Él rugió, pero no pudo pronunciar su nombre; si alguien lo oía y se lo contaba al Emperador, ella sería castigada. "¡Sé que estás aquí! ¡Sal ahora mismo!"

Dispersos a lo largo de la orilla del río había árboles de distintos grosores y alturas, bajo los cuales crecían matorrales. Zhao Defang corrió, apartando los arbustos con las manos desnudas, con las palmas cubiertas de cortes y rasguños, pero no le prestó atención. "¿Dónde te escondes? Está lloviendo, sal rápido... Wanlan..."

La llamó por su nombre en voz baja y ansiosa, mientras sus manos se abrían paso frenéticamente entre los arbustos. De repente, un crujido provino de su derecha. Detuvo al instante lo que estaba haciendo, conteniendo la respiración y escuchando atentamente todo lo que venía de esa dirección. "Tú... prométeme que no me regañarás, y entonces saldré..."

Su voz, baja y temblorosa, era difícil de discernir si provenía del miedo a su regaño o del frío. Zhao Defang cerró los ojos en silencio, sintiendo como si su corazón, que se había detenido bruscamente, hubiera vuelto a la vida. Apartó la maleza que le llegaba hasta la cintura y caminó hacia el origen del sonido, abriendo paso frenéticamente entre los arbustos hasta que finalmente la vio.

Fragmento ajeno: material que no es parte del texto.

Lemma finish_update_quiet verb noun owner f d r d' :
  run_db (finish_update verb noun m f owner) env d = (r, d') ->
  match claims d !! request_of m with
  | Some c =>
      match f env c with
      | Some c' =>
          if decide (c' = c) then claimOwnerError owner m env (2%nat, d) = (r, (3%nat, d'))
          else r = Ok tt /\ d' = set_claims <[request_of m := c']> d
      | None => claimOwnerError owner m env (2%nat, d) = (r, (3%nat, d'))
      end
  | None => claimOwnerError owner m env (2%nat, d) = (r, (3%nat, d'))
  end.
Proof.
  unfold run_db, finish_update, bind at 1, update_claim, update_row, rows_affected, query.
  rewrite stmt_no_faults by done.
  assert (Hown : forall n e, let '(a, (_, d1)) := claimOwnerError owner m env (n, e) in
            claimOwnerError owner m env (n, e) = (a, (S n, d1))).
  { intros n e. by destruct (owner_quiet owner n e) as (? & -> & _). }
  destruct (claims d !! request_of m) as [c|] eqn:Hc; [destruct (f env c) as [c'|]|].
  - unfold bind. rewrite stmt_no_faults by done. destruct (decide (c' = c)) as [->|]; cbn.
    + rewrite set_claims_id by done. specialize (Hown 2%nat d).
      destruct (claimOwnerError _ _ _ _) as [a [? d1]]. naive_solver.
    + naive_solver.
  - unfold bind. rewrite stmt_no_faults by done. cbn. specialize (Hown 2%nat d).
    destruct (claimOwnerError _ _ _ _) as [a [? d1]]. naive_solver.
  - unfold bind. rewrite stmt_no_faults by done. cbn. specialize (Hown 2%nat d).
    destruct (claimOwnerError _ _ _ _) as [a [? d1]]. naive_solver.
Qed.

Lemma Complete_quiet d :
  claim_state_ok (claims d !! request_of m) ->
  let '(r, d') := run_db (SQLClaimStore_Complete s m) env d in
  let '(o, st') := complete_spec m (state_of (claims d !! request_of m)) in
  has_failed r o /\ state_of (claims d' !! request_of m) = st'.
Proof.
  intros Hok. unfold SQLClaimStore_Complete.
  rewrite (proj2 (Message_Validate_None m) Hvalid), Hstore. cbn [negb].
  destruct (run_db _ env d) as [r d'] eqn:E. apply finish_update_quiet in E.
  destruct (owner_quiet "" 2 d) as (r0 & Ho & Hr0). rewrite Ho in E.
  destruct (claims d !! request_of m) as [c|] eqn:Hc;
    [|cbn in *; simplify_eq; by rewrite Hc].
  unfold completed_row, owned_processing in E. unfold complete_spec, owner_spec.
  unfold state_of in *.
  destruct (String.eqb (cl_state c) claimCompleted) eqn:Hst.
  - replace (String.eqb (cl_state c) claimProcessing) with false in E
      by (bool_to_prop; by rewrite Hst).
    rewrite andb_false_r in E. simplify_eq. rewrite Hc, Hst.
    destruct (negb (String.eqb (cl_fingerprint c) _)); [done|].
    by destruct (negb (String.eqb (cl_event_id c) _)).
  - assert (cl_state c = claimProcessing) as Hp.
    { destruct Hok as [?|[? _]]; [done|]. bool_to_prop. congruence. }
    rewrite Hp in E. cbn [String.eqb] in E. change (String.eqb claimProcessing claimProcessing) with true in E.
    rewrite andb_true_r in E.
    destruct (String.eqb (cl_fingerprint c) _) eqn:Hfp; cbn [negb] in *.
    + destruct (String.eqb (cl_event_id c) _) eqn:Hev; cbn [negb andb] in *.
      * rewrite decide_False in E
          by (intros Heq; apply (f_equal cl_state) in Heq; cbn in Heq; rewrite Hp in Heq; done).
        destruct E as [-> ->]. split; [done|]. cbn. by rewrite lookup_insert_eq.
      * simplify_eq. rewrite Hc, Hst. auto.
    + rewrite andb_false_r in E. simplify_eq. rewrite Hc, Hst. auto.
Qed.

Lemma Release_quiet d :
  claim_state_ok (claims d !! request_of m) ->
  let '(r, d') := run_db (SQLClaimStore_Release s m) env d in
  let '(o, st') := release_spec m (state_of (claims d !! request_of m)) in
  has_failed r o /\ state_of (claims d' !! request_of m) = st'.
Proof.
  intros Hok. unfold SQLClaimStore_Release.
  rewrite (proj2 (Message_Validate_None m) Hvalid), Hstore. cbn [negb].
  destruct (run_db _ env d) as [r d'] eqn:E. apply finish_update_quiet in E.
  destruct (owner_quiet " owner" 2 d) as (r0 & Ho & Hr0). rewrite Ho in E.
  destruct (claims d !! request_of m) as [c|] eqn:Hc;
    [|cbn in *; simplify_eq; by rewrite Hc].
  unfold released_row, owned_processing in E. unfold release_spec, owner_spec.
  unfold state_of in *.
  destruct (String.eqb (cl_state c) claimCompleted) eqn:Hst.
  - replace (String.eqb (cl_state c) claimProcessing) with false in E
      by (bool_to_prop; by rewrite Hst).
    rewrite andb_false_r in E. simplify_eq. rewrite Hc, Hst.
    destruct (negb (String.eqb (cl_fingerprint c) _)); [done|].
    destruct (negb (String.eqb (cl_event_id c) _)); [done|].
    by rewrite decide_True by done.
  - assert (cl_state c = claimProcessing) as Hp.
    { destruct Hok as [?|[? _]]; [done|]. bool_to_prop. congruence. }
    rewrite Hp in E. change (String.eqb claimProcessing claimProcessing) with true in E.
    rewrite andb_true_r in E.
    destruct (String.eqb (cl_fingerprint c) _) eqn:Hfp; cbn [negb] in *.
    + destruct (String.eqb (cl_event_id c) _) eqn:Hev; cbn [negb andb] in *.
      * destruct (cl_lease_expires_at c) as [t|] eqn:Hl.
        -- rewrite decide_False in E by (intros Heq; destruct c; simplify_eq/=).
           rewrite decide_False by done.
           destruct E as [-> ->]. split; [done|]. cbn. by rewrite lookup_insert_eq.
        -- rewrite decide_True in E by (destruct c; simpl in *; congruence).
           rewrite decide_True by done. simplify_eq. rewrite Hc, Hst, Hl. auto.
      * simplify_eq. rewrite Hc, Hst. auto.
    + rewrite andb_false_r in E. simplify_eq. rewrite Hc, Hst. auto.
Qed.
End refinement.

(** ** Sequences of calls by any deliveries, with any faults *)

Record claim_call : Type := mkCall { ca_op : claim_op; ca_msg : Message; ca_env : dbenv }.

(** The tables after a call, and the decision if it was a successful claim. *)
Definition run_call (s : SQLClaimStore) (c : claim_call) (d : db)
    : option ClaimDecision * db :=
  match ca_op c with
  | OpClaim => let '(r, d') := run_db (SQLClaimStore_Claim s (ca_msg c)) (ca_env c) d in
               (claim_answer r, d')
  | OpRelease => (None, (run_db (SQLClaimStore_Release s (ca_msg c)) (ca_env c) d).2)
  | OpComplete => (None, (run_db (SQLClaimStore_Complete s (ca_msg c)) (ca_env c) d).2)
  end.

Fixpoint run_calls (s : SQLClaimStore) (l : list claim_call) (d : db)
    : list (option ClaimDecision) * db :=
  match l with
  | [] => ([], d)
  | c :: l' =>
      let '(a, d1) := run_call s c d in
      let '(al, d2) := run_calls s l' d1 in (a :: al, d2)
  end.

Lemma run_db_inv {A} (op : DB A) env d r d' :
  run_db op env d = (r, d') -> exists n, op env (0%nat, d) = (r, (n, d')).
Proof. unfold run_db. destruct (op _ _) as [? [? ?]]. naive_solver. Qed.

Lemma run_call_inv s c d a d' :
  run_call s c d = (a, d') ->
  claim_effect (ca_env c) s (ca_msg c) (ca_op c) d d'
  /\ match a with
     | Some ClaimProcess =>
         ca_op c = OpClaim
         /\ exists c', claim_change (ca_env c) s (ca_msg c) d OpClaim
                        (claims d !! request_of (ca_msg c)) c'
           /\ claims d' !! request_of (ca_msg c) = Some c'
           /\ cl_event_id c' = EventID (ca_msg c) /\ cl_state c' = claimProcessing
     | Some dec => decision_before (ca_env c) (ca_msg c) (claims d !! request_of (ca_msg c)) dec
     | None => True
     end.
Proof.
  unfold run_call. destruct (ca_op c); intros H.
  - destruct (run_db _ _ _) as [r d1] eqn:E. simplify_eq.
    apply run_db_inv in E as [n E]. apply Claim_inv in E as [He Hr]. split; [done|].
    destruct r as [[]|]; simpl; [naive_solver|naive_solver..|done].
  - destruct (run_db _ _ _) as [r d1] eqn:E. simplify_eq.
    apply run_db_inv in E as [n E]. by apply Release_inv in E.
  - destruct (run_db _ _ _) as [r d1] eqn:E. simplify_eq.
    apply run_db_inv in E as [n E]. by apply Complete_inv in E as [? _].
Qed.

(** A completed claim, and a claim under a live lease of another delivery,
    admit no change. *)
Lemma no_change_completed env s m d op c c' :
  cl_state c = claimCompleted -> ~ claim_change env s m d op (Some c) c'.
Proof.
  intros Hc H.
  assert (Hn : owned_processing m c = false).
  { unfold owned_processing. rewrite Hc. by rewrite andb_false_r. }
  inversion H as [| |? ? Hr|? ? Hr]; subst.
  - match goal with H : sqlClaimDecision _ _ _ = _ |- _ =>
      unfold sqlClaimDecision in H; by rewrite Hc in H end.
  - unfold released_row in Hr. by rewrite Hn in Hr.
  - unfold completed_row in Hr. by rewrite Hn in Hr.
Qed.

Lemma owned_other_event m c : cl_event_id c <> EventID m -> owned_processing m c = false.
Proof.
  intros H. unfold owned_processing.
  by rewrite (proj2 (String.eqb_neq _ _) H).
Qed.
(** ** The chain row of a branch *)

Definition effectivePIH (r : config_row) : string :=
  match cf_previous_invoice_hash r with
  | Some h => if String.eqb h "" then GenesisPIH else h
  | None => GenesisPIH
  end.

Definition null_eqb (o : option string) (s : string) : bool :=
  match o with Some t => String.eqb t s | None => false end.

Definition ownedBy (r : config_row) (key : string) : bool :=
  null_eqb (cf_icv_reservation_key r) key.

Definition leaseLive (r : config_row) (now : Z) : bool :=
  match cf_reservation_lease_expires_at r with Some t => now <? t | None => false end.

Definition reserved_is (r : config_row) (icv : Z) : bool :=
  match cf_reserved_icv r with Some i => u64 i =? icv | None => false end.

Definition holds (r : config_row) (b : Booking) : bool :=
  ownedBy r (bk_RequestKey b)
  && null_eqb (cf_icv_reservation_token r) (bk_EventID b)
  && reserved_is r (bk_ICV b)
  && (u64 (cf_last_icv r + 1) =? bk_ICV b) && String.eqb (effectivePIH r) (bk_PIH b).

(** [loadChainRow]: [reserved_icv] is scanned into an [int64]. *)
Definition loadChainRow (branchID : Z) : DB (result error config_row) :=
  query (fun d =>
    match configs d !! branchID with
    | None => Err (Sentinel ErrNoRows)
    | Some r =>
        match cf_reserved_icv r with
        | Some i => if max_int64 <? i
                    then Err (NewError "sql: Scan error: value out of range") else Ok r
        | None => Ok r
        end
    end).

Llevaba una túnica gris de sirvienta, ahora empapada y pegada a su cuerpo. Su largo cabello negro, que recordaba, estaba oculto tras una tela gris. Su delicado rostro estaba pálido y sin vida, con algunas motas de polvo en su pequeña nariz y mejillas. Estaba agachada en la hierba, abrazándose a sí misma, cuando él apartó los arbustos. Sobresaltada, lo miró, sus ojos pasando lentamente del miedo a la sorpresa, y luego a la culpa. Sus pálidos labios temblaron al bajar la cabeza, incapaz de volver a mirarlo. Zhao Defang frunció los labios en silencio, extendió la mano y la levantó, tomándola en sus brazos. Se dio la vuelta y regresó al campamento. "Zehua…",

Ella lo siguió obedientemente, mirándolo con cautela antes de tartamudear: "¡Cállate!"

Él no quería decir nada en ese momento, y lo mejor era que ella tampoco dijera nada. No quería enfadarse, no quería herirla y no quería enfurecerse.